▶ [Work to complete]
Would you reproduce the entries exactly, including every line?

Collected data entries

=== Section Start ===

(** One entry goes from the head of its old chain to the head of its new one. *)
Lemma moving_step s os ns i h en k v l ln nx hd :
  moving s os ns -> os !! i = Some ((en, (k, v)) :: l) ->
  h = Z.to_nat (hash_of a b (Z.of_nat (length ns)) k) -> ns !! h = Some ln ->
  cells (pool s) !! next en = Some (Oid nx) -> chain (pool s) nx l ->
  cells (pool s) !! (new, S h) = Some (Oid hd) -> chain (pool s) hd ln ->
  cells (pool s) !! key en = Some (Int k) -> cells (pool s) !! value en = Some (Oid v) -> en <> OID_NULL ->
  moving (move s i h en nx hd) (<[i := l]> os) (<[h := (en, (k, v)) :: ln]> ns).
Proof.
  intros Hm Hi Hh Hln Hnx Hl Hhd Hcl Hk Hv Hnull.
  pose proof (moving_nodup _ _ _ Hm) as (No & Nn & Hd).
  assert (en ∈ oids os) as Heo by (eapply elem_of_oids; [done|left]).
  pose proof (moving_entry _ _ _ en Hm (or_introl Heo)) as Hea.
  pose proof (still_move s os ns i h en nx hd Hm Hea) as [T F N C X].
  pose proof Hm as []. pose proof (mv_entry0 en Hea) as Ten.
  assert (buckets_type <> entry_type) as Hbe by done.
  assert (en <> old /\ en <> new) as [Eo En] by (split; intros ->; congruence).
  pose proof (fun x => move_cells s i h en nx hd x) as Hc.
  assert (forall x, x.1 ∈ all.*1 -> x.1 <> en -> cells (pool (move s i h en nx hd)) !! x = cells (pool s) !! x) as Hfr.
  { intros x Hx Hne. pose proof (mv_entry0 _ Hx). rewrite Hc.
    repeat (rewrite decide_False by (intros ->; cbn in *; congruence)). done. }
  assert (en ∉ l.*1) as Hel.
  { pose proof No as Nl. unfold oids in Nl. rewrite (join_split _ _ _ Hi) in Nl. cbn in Nl. apply NoDup_cons in Nl as [Nl _].
    rewrite fmap_app, elem_of_app in Nl. tauto. }
  split; try (by rewrite ?T).
  - destruct mv_coef0 as (Ha & Hb & Hp). split_and!; unfold hash_fun_a, hash_fun_b, hash_fun_p in *; by rewrite (X map hashmap_type).
  - eapply array_update; [exact mv_old0|exact Hi| | | |].
    + intros j Hj. rewrite Hc, !decide_False; [done|..]; unfold next; congruence.
    + rewrite Hc, decide_False, decide_False, decide_True by (unfold next; congruence). done.
    + eapply chain_frame; [|exact Hl]. intros x Hx. apply Hfr; [|by intros Ex; rewrite Ex in Hx].
      eapply moving_entry; [done|left]. eapply elem_of_oids; [done|by right].
    + intros j l' Hj Hl' x Hx. apply Hfr; [eapply moving_entry; [done|left]; by eapply elem_of_oids|].
      intros Ex. rewrite Ex in Hx. apply (others_disjoint os i j _ l' en No Hi Hl' Hj); [left|done].
  - eapply array_update; [exact mv_new0|exact Hln| | | |].
    + intros j Hj. rewrite Hc, !decide_False; [done|..]; unfold next; congruence.
    + by rewrite Hc, decide_True.
    + cbn [chain]. split; [done|]. split; [done|]. unfold key, value, next in *.
      rewrite !Hc. unfold next. rewrite !decide_False by congruence. split; [done|]. split; [done|].
      exists hd. rewrite decide_True by done. split; [done|].
      eapply chain_frame; [|exact Hcl]. intros x Hx.
      apply Hfr; [eapply moving_entry; [done|right]; by eapply elem_of_oids|].
      intros Ex. rewrite Ex in Hx. apply (Hd en Heo). by eapply elem_of_oids.
    + intros j l' Hj Hl' x Hx. apply Hfr; [eapply moving_entry; [done|right]; by eapply elem_of_oids|].
      intros Ex. rewrite Ex in Hx. apply (Hd en Heo). by eapply elem_of_oids.
  - by rewrite length_insert.
  - rewrite (join_insert os _ _ _ Hi), (join_insert ns _ _ _ Hln), <- mv_all0,
      (join_split os _ _ Hi), (join_split ns _ _ Hln). cbn. by rewrite <- Permutation_middle.
  - subst h. apply hashed_insert; [done| |done]. cbn. intros k' [->|Hk']%elem_of_cons; [done|].
    rewrite (mv_hash0 _ _ _ Hln Hk'), Z2Nat.id by (apply hash_of_nonneg; lia). done.
  - rewrite length_insert. intros j Hj. by apply C, mv_cov0.
Qed.

Lemma rebuild_bucket_wp h0 fuel s os ns i l :
  moving s os ns -> os !! i = Some l -> (length l <= fuel)%nat ->
  wp h0 (rebuild_bucket fuel map old new (Z.of_nat i))
    (fun _ s' => still s s' /\ exists ns', length ns' = length ns /\ moving s' (<[i := []]> os) ns') s.
Proof.
  revert fuel s os ns. induction l as [|[en [k v]] l IH]; intros fuel s os ns Hm Hi Hf;
    pose proof Hm as []; destruct (proj2 mv_old0 i _ Hi) as (o & Ho & Hc); cbn in Hc.
  - subst o. destruct fuel; cbn [rebuild_bucket];
      (eapply wp_reads; [apply reads_oid; unfold bucket; by rewrite Nat2Z.id|]);
      apply wp_ret; (split; [done|]); exists ns; (split; [done|]); by rewrite list_insert_id.
  - destruct Hc as (-> & Hnull & Hk & Hv & nx & Hn & Hc). destruct fuel as [|fuel]; cbn in Hf; [lia|].
    cbn [rebuild_bucket]. set (h := hash_of a b (Z.of_nat (length ns)) k).
    destruct (hash_lookup a b ns k mv_len0) as [ln Hln]. fold h in Hln.
    destruct (proj2 mv_new0 _ _ Hln) as (hd & Hhd & Hcl).
    assert (en ∈ all.*1) as He.
    { eapply moving_entry; [done|left]. eapply elem_of_oids; [done|left]. }
    pose proof (mv_entry0 en He) as Ten. assert (buckets_type <> entry_type) as Hbe by done.
    assert (en <> old /\ en <> new) as [Eo En] by (split; intros ->; congruence).
    pose proof (lookup_lt_Some _ _ _ Hi) as Hlt.
    eapply wp_reads; [apply reads_oid; unfold bucket; by rewrite Nat2Z.id|].
    unfold OID_IS_NULL. rewrite (proj2 (Z.eqb_neq en 0)) by done.
    eapply wp_reads; [by apply reads_int|].
    eapply wp_reads; [apply hash_reads; [done|apply mv_new0|lia]|]. fold h.
    eapply wp_reads; [by apply reads_oid|]. unfold bucket. rewrite Nat2Z.id.
    apply wp_bind, wp_store; [by eexists|apply mv_cov0; lia|].
    apply wp_bind. eapply wp_tx_add; [cbn; rewrite lookup_insert_ne by (unfold next; congruence); exact Hn|].
    eapply wp_reads; [apply reads_oid; cbn; rewrite lookup_insert_ne by congruence; exact Hhd|].
    apply wp_bind, wp_store; [cbn; rewrite lookup_insert_ne by (unfold next; congruence); by eexists|left; cbn; set_solver|].
    apply wp_bind, wp_store; [|by right|].
    { cbn. rewrite !lookup_insert_ne by (unfold next; congruence). by eexists. }
    pose proof (moving_step s os ns i (Z.to_nat h) en k v l ln nx hd Hm Hi eq_refl Hln Hn Hc Hhd Hcl Hk Hv Hnull) as Hm'.
    pose proof (still_move s os ns i (Z.to_nat h) en nx hd Hm He) as Hs.
    eapply wp_mono; [|apply (IH fuel _ _ _ Hm'); [by apply list_lookup_insert_eq|lia]].
    intros _ s' (Hs' & ns' & Hl' & Hm2). split; [by eapply still_trans|]. exists ns'.
    rewrite length_insert in Hl'. rewrite list_insert_insert_eq in Hm2. done.
Qed.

=== Section End ===

▶ [Response area]
(** One entry goes from the head of its old chain to the head of its new one. *)
Lemma moving_step s os ns i h en k v l ln nx hd :
  moving s os ns -> os !! i = Some ((en, (k, v)) :: l) ->
  h = Z.to_nat (hash_of a b (Z.of_nat (length ns)) k) -> ns !! h = Some ln ->
  cells (pool s) !! next en = Some (Oid nx) -> chain (pool s) nx l ->
  cells (pool s) !! (new, S h) = Some (Oid hd) -> chain (pool s) hd ln ->
  cells (pool s) !! key en = Some (Int k) -> cells (pool s) !! value en = Some (Oid v) -> en <> OID_NULL ->
  moving (move s i h en nx hd) (<[i := l]> os) (<[h := (en, (k, v)) :: ln]> ns).
Proof.
  intros Hm Hi Hh Hln Hnx Hl Hhd Hcl Hk Hv Hnull.
  pose proof (moving_nodup _ _ _ Hm) as (No & Nn & Hd).
  assert (en ∈ oids os) as Heo by (eapply elem_of_oids; [done|left]).
  pose proof (moving_entry _ _ _ en Hm (or_introl Heo)) as Hea.
  pose proof (still_move s os ns i h en nx hd Hm Hea) as [T F N C X].
  pose proof Hm as []. pose proof (mv_entry0 en Hea) as Ten.
  assert (buckets_type <> entry_type) as Hbe by done.
  assert (en <> old /\ en <> new) as [Eo En] by (split; intros ->; congruence).
  pose proof (fun x => move_cells s i h en nx hd x) as Hc.
  assert (forall x, x.1 ∈ all.*1 -> x.1 <> en -> cells (pool (move s i h en nx hd)) !! x = cells (pool s) !! x) as Hfr.
  { intros x Hx Hne. pose proof (mv_entry0 _ Hx). rewrite Hc.
    repeat (rewrite decide_False by (intros ->; cbn in *; congruence)). done. }
  assert (en ∉ l.*1) as Hel.
  { pose proof No as Nl. unfold oids in Nl. rewrite (join_split _ _ _ Hi) in Nl. cbn in Nl. apply NoDup_cons in Nl as [Nl _].
    rewrite fmap_app, elem_of_app in Nl. tauto. }
  split; try (by rewrite ?T).
  - destruct mv_coef0 as (Ha & Hb & Hp). split_and!; unfold hash_fun_a, hash_fun_b, hash_fun_p in *; by rewrite (X map hashmap_type).
  - eapply array_update; [exact mv_old0|exact Hi| | | |].
    + intros j Hj. rewrite Hc, !decide_False; [done|..]; unfold next; congruence.
    + rewrite Hc, decide_False, decide_False, decide_True by (unfold next; congruence). done.
    + eapply chain_frame; [|exact Hl]. intros x Hx. apply Hfr; [|by intros Ex; rewrite Ex in Hx].
      eapply moving_entry; [done|left]. eapply elem_of_oids; [done|by right].
    + intros j l' Hj Hl' x Hx. apply Hfr; [eapply moving_entry; [done|left]; by eapply elem_of_oids|].
      intros Ex. rewrite Ex in Hx. apply (others_disjoint os i j _ l' en No Hi Hl' Hj); [left|done].
  - eapply array_update; [exact mv_new0|exact Hln| | | |].
    + intros j Hj. rewrite Hc, !decide_False; [done|..]; unfold next; congruence.
    + by rewrite Hc, decide_True.
    + cbn [chain]. split; [done|]. split; [done|]. unfold key, value, next in *.
      rewrite !Hc. unfold next. rewrite !decide_False by congruence. split; [done|]. split; [done|].
      exists hd. rewrite decide_True by done. split; [done|].
      eapply chain_frame; [|exact Hcl]. intros x Hx.
      apply Hfr; [eapply moving_entry; [done|right]; by eapply elem_of_oids|].
      intros Ex. rewrite Ex in Hx. apply (Hd en Heo). by eapply elem_of_oids.
    + intros j l' Hj Hl' x Hx. apply Hfr; [eapply moving_entry; [done|right]; by eapply elem_of_oids|].
      intros Ex. rewrite Ex in Hx. apply (Hd en Heo). by eapply elem_of_oids.
  - by rewrite length_insert.
  - rewrite (join_insert os _ _ _ Hi), (join_insert ns _ _ _ Hln), <- mv_all0,
      (join_split os _ _ Hi), (join_split ns _ _ Hln). cbn. by rewrite <- Permutation_middle.
  - subst h. apply hashed_insert; [done| |done]. cbn. intros k' [->|Hk']%elem_of_cons; [done|].
    rewrite (mv_hash0 _ _ _ Hln Hk'), Z2Nat.id by (apply hash_of_nonneg; lia). done.
  - rewrite length_insert. intros j Hj. by apply C, mv_cov0.
Qed.

Lemma rebuild_bucket_wp h0 fuel s os ns i l :
  moving s os ns -> os !! i = Some l -> (length l <= fuel)%nat ->
  wp h0 (rebuild_bucket fuel map old new (Z.of_nat i))
    (fun _ s' => still s s' /\ exists ns', length ns' = length ns /\ moving s' (<[i := []]> os) ns') s.
Proof.
  revert fuel s os ns. induction l as [|[en [k v]] l IH]; intros fuel s os ns Hm Hi Hf;
    pose proof Hm as []; destruct (proj2 mv_old0 i _ Hi) as (o & Ho & Hc); cbn in Hc.
  - subst o. destruct fuel; cbn [rebuild_bucket];
      (eapply wp_reads; [apply reads_oid; unfold bucket; by rewrite Nat2Z.id|]);
      apply wp_ret; (split; [done|]); exists ns; (split; [done|]); by rewrite list_insert_id.
  - destruct Hc as (-> & Hnull & Hk & Hv & nx & Hn & Hc). destruct fuel as [|fuel]; cbn in Hf; [lia|].
    cbn [rebuild_bucket]. set (h := hash_of a b (Z.of_nat (length ns)) k).
    destruct (hash_lookup a b ns k mv_len0) as [ln Hln]. fold h in Hln.
    destruct (proj2 mv_new0 _ _ Hln) as (hd & Hhd & Hcl).
    assert (en ∈ all.*1) as He.
    { eapply moving_entry; [done|left]. eapply elem_of_oids; [done|left]. }
    pose proof (mv_entry0 en He) as Ten. assert (buckets_type <> entry_type) as Hbe by done.
    assert (en <> old /\ en <> new) as [Eo En] by (split; intros ->; congruence).
    pose proof (lookup_lt_Some _ _ _ Hi) as Hlt.
    eapply wp_reads; [apply reads_oid; unfold bucket; by rewrite Nat2Z.id|].
    unfold OID_IS_NULL. rewrite (proj2 (Z.eqb_neq en 0)) by done.
    eapply wp_reads; [by apply reads_int|].
    eapply wp_reads; [apply hash_reads; [done|apply mv_new0|lia]|]. fold h.
    eapply wp_reads; [by apply reads_oid|]. unfold bucket. rewrite Nat2Z.id.
    apply wp_bind, wp_store; [by eexists|apply mv_cov0; lia|].
    apply wp_bind. eapply wp_tx_add; [cbn; rewrite lookup_insert_ne by (unfold next; congruence); exact Hn|].
    eapply wp_reads; [apply reads_oid; cbn; rewrite lookup_insert_ne by congruence; exact Hhd|].
    apply wp_bind, wp_store; [cbn; rewrite lookup_insert_ne by (unfold next; congruence); by eexists|left; cbn; set_solver|].
    apply wp_bind, wp_store; [|by right|].
    { cbn. rewrite !lookup_insert_ne by (unfold next; congruence). by eexists. }
    pose proof (moving_step s os ns i (Z.to_nat h) en k v l ln nx hd Hm Hi eq_refl Hln Hn Hc Hhd Hcl Hk Hv Hnull) as Hm'.
    pose proof (still_move s os ns i (Z.to_nat h) en nx hd Hm He) as Hs.
    eapply wp_mono; [|apply (IH fuel _ _ _ Hm'); [by apply list_lookup_insert_eq|lia]].
    intros _ s' (Hs' & ns' & Hl' & Hm2). split; [by eapply still_trans|]. exists ns'.
    rewrite length_insert in Hl'. rewrite list_insert_insert_eq in Hm2. done.
Qed.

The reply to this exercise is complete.